- [What is being asked]:
Starting at the line that has "Lemma bump_granules_get s" and stopping after the line that has "induction (Z.to_nat n)", reproduce the listing below exactly; omit everything else.

========

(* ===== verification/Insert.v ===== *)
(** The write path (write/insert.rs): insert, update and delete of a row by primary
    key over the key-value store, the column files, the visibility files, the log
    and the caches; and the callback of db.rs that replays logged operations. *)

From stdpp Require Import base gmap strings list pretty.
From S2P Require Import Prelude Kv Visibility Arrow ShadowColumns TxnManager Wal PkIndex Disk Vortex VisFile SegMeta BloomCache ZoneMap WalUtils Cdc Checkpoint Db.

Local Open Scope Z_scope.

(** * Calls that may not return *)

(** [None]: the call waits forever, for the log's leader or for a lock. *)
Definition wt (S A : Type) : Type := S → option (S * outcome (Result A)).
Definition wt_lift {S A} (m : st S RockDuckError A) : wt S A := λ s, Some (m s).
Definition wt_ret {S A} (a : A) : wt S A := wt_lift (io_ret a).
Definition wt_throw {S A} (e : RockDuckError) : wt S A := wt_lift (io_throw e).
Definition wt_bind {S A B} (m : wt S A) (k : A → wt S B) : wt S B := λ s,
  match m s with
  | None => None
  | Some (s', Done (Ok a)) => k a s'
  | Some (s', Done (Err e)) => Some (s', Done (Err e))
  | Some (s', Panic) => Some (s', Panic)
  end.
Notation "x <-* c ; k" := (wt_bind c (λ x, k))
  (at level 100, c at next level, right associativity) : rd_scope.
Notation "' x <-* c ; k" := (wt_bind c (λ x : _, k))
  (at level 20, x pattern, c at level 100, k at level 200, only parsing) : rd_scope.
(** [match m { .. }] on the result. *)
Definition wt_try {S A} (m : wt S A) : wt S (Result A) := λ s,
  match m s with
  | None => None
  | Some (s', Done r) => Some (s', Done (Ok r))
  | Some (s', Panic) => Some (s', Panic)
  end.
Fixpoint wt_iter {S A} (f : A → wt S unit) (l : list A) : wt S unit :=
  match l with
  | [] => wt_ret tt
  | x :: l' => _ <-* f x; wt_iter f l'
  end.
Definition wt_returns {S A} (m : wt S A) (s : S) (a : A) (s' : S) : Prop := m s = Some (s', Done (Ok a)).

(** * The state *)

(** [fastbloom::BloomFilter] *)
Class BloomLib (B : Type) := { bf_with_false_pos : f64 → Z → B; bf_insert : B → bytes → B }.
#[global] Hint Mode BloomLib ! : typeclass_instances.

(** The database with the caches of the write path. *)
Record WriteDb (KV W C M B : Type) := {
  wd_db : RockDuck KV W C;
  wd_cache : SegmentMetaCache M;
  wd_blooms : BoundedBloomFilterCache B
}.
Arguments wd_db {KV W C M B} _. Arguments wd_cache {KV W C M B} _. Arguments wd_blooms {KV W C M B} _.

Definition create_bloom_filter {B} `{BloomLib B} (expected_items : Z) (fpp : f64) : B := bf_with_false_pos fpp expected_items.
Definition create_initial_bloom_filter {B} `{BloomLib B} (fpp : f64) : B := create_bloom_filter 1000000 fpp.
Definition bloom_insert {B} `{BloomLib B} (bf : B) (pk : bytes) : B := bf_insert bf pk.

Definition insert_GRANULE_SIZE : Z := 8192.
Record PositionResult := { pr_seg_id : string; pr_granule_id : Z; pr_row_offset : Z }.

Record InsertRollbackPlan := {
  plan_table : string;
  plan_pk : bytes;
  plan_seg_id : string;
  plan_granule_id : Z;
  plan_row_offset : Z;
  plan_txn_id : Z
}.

========

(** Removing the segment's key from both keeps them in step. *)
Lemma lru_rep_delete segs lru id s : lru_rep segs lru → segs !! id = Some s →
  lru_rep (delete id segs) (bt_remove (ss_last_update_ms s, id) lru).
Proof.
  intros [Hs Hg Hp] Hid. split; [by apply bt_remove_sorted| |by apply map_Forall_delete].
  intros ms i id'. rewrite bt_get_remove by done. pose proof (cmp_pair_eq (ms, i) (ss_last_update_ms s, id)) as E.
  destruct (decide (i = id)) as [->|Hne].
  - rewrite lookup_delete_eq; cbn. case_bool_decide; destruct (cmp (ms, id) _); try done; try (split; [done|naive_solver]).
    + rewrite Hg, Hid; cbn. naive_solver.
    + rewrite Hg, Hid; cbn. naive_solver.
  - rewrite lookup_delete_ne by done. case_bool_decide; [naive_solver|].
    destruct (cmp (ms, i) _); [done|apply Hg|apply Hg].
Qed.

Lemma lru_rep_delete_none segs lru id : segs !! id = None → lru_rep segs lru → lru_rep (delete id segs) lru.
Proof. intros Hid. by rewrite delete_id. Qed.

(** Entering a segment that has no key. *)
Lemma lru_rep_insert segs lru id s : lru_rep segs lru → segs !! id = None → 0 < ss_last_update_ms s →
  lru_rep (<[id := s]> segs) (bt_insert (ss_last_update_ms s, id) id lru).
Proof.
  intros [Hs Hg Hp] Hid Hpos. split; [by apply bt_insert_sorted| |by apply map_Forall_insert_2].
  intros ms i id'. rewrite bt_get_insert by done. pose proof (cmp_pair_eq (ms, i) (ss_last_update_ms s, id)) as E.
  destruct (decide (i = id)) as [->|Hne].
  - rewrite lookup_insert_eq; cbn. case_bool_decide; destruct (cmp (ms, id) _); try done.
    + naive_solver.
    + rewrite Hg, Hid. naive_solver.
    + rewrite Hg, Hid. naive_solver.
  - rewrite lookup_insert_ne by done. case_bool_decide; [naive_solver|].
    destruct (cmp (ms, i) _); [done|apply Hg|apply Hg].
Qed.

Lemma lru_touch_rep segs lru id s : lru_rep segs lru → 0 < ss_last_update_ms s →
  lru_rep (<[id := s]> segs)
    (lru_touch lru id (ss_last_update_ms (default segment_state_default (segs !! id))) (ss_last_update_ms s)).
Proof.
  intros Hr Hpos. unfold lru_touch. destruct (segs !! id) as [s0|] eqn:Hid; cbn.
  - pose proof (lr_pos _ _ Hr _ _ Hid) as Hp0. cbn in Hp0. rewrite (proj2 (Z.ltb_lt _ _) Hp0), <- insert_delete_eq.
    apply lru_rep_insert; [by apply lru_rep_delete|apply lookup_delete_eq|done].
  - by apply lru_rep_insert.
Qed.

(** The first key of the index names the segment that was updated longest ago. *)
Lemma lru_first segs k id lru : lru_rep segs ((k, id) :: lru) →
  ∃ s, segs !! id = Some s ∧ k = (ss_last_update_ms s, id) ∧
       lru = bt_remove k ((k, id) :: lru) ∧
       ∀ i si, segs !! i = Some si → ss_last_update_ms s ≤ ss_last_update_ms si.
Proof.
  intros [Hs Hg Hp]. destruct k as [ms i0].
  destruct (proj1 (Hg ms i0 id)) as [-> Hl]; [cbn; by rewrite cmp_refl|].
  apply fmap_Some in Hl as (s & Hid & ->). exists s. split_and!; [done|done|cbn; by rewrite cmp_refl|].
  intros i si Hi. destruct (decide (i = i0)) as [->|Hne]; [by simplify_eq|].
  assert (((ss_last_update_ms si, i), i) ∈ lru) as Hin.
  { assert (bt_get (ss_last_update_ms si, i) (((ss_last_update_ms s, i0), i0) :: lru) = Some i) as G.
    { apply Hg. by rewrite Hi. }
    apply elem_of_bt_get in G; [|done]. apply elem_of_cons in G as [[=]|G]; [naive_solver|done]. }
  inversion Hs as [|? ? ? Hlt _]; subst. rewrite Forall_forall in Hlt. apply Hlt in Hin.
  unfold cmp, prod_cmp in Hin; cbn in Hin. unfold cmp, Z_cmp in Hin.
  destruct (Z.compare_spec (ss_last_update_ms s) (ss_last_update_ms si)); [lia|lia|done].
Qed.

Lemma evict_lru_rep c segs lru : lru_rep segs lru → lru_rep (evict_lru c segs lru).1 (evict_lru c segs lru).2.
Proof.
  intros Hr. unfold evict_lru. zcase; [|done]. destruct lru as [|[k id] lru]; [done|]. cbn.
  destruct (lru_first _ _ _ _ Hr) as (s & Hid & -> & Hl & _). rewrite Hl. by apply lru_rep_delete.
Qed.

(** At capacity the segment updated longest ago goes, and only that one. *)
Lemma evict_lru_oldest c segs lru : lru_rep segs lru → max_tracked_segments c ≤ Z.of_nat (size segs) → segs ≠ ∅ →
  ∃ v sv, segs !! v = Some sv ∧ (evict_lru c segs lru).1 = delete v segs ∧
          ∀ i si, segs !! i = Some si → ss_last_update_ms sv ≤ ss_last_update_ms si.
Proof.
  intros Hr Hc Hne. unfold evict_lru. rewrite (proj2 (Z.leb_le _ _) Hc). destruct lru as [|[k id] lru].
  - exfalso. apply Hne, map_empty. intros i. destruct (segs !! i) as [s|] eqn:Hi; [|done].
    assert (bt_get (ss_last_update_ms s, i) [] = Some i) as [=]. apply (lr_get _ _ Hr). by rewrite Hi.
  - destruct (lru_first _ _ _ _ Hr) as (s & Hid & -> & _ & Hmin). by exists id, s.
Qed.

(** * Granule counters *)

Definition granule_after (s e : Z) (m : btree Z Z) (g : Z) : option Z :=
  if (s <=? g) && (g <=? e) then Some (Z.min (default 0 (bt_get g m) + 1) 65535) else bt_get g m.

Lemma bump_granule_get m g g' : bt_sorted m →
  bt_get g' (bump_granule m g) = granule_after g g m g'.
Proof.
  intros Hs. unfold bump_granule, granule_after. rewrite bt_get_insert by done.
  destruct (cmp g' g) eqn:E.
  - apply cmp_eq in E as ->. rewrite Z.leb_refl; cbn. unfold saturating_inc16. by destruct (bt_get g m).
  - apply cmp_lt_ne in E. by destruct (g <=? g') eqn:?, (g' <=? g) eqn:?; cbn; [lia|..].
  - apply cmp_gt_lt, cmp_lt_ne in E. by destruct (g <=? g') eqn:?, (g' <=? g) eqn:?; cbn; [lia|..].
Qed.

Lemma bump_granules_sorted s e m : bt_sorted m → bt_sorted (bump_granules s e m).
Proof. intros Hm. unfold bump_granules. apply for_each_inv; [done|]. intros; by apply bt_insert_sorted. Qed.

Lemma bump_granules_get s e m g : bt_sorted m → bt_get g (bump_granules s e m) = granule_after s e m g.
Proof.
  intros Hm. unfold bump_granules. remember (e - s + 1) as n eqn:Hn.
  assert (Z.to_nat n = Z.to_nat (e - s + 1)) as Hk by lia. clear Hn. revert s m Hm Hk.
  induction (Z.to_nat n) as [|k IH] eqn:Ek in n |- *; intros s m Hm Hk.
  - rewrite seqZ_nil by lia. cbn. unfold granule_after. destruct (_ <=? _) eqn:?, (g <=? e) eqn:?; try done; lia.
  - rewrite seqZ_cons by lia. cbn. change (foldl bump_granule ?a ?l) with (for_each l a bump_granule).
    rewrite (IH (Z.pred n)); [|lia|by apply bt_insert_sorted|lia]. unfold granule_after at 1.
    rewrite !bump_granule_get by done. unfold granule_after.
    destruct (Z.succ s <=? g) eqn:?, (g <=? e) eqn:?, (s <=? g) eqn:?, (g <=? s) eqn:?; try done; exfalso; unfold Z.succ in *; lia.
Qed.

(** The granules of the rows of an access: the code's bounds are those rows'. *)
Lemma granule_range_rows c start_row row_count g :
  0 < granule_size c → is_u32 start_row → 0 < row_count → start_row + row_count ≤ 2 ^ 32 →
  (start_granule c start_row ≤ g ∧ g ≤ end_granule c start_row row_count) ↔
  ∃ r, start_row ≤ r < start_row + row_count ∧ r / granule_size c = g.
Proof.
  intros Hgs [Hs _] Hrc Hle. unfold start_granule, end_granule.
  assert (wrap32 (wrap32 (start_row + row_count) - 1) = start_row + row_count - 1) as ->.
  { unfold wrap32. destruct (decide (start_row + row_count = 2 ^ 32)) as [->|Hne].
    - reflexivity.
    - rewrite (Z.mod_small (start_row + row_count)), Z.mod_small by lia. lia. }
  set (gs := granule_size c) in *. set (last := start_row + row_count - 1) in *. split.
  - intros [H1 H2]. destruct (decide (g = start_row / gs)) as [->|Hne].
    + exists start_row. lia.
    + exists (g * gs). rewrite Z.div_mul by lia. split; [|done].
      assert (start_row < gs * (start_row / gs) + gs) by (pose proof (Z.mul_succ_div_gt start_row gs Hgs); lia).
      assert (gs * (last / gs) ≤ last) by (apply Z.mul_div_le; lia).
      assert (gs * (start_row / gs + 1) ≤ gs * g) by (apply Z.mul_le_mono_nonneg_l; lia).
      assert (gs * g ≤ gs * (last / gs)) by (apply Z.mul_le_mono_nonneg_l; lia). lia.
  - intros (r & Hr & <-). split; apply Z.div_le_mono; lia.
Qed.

========

- [Answer box]:
Lemma bump_granules_get s e m g : bt_sorted m → bt_get g (bump_granules s e m) = granule_after s e m g.
Proof.
  intros Hm. unfold bump_granules. remember (e - s + 1) as n eqn:Hn.
  assert (Z.to_nat n = Z.to_nat (e - s + 1)) as Hk by lia. clear Hn. revert s m Hm Hk.
  induction (Z.to_nat n) as [|k IH] eqn:Ek in n |- *; intros s m Hm Hk.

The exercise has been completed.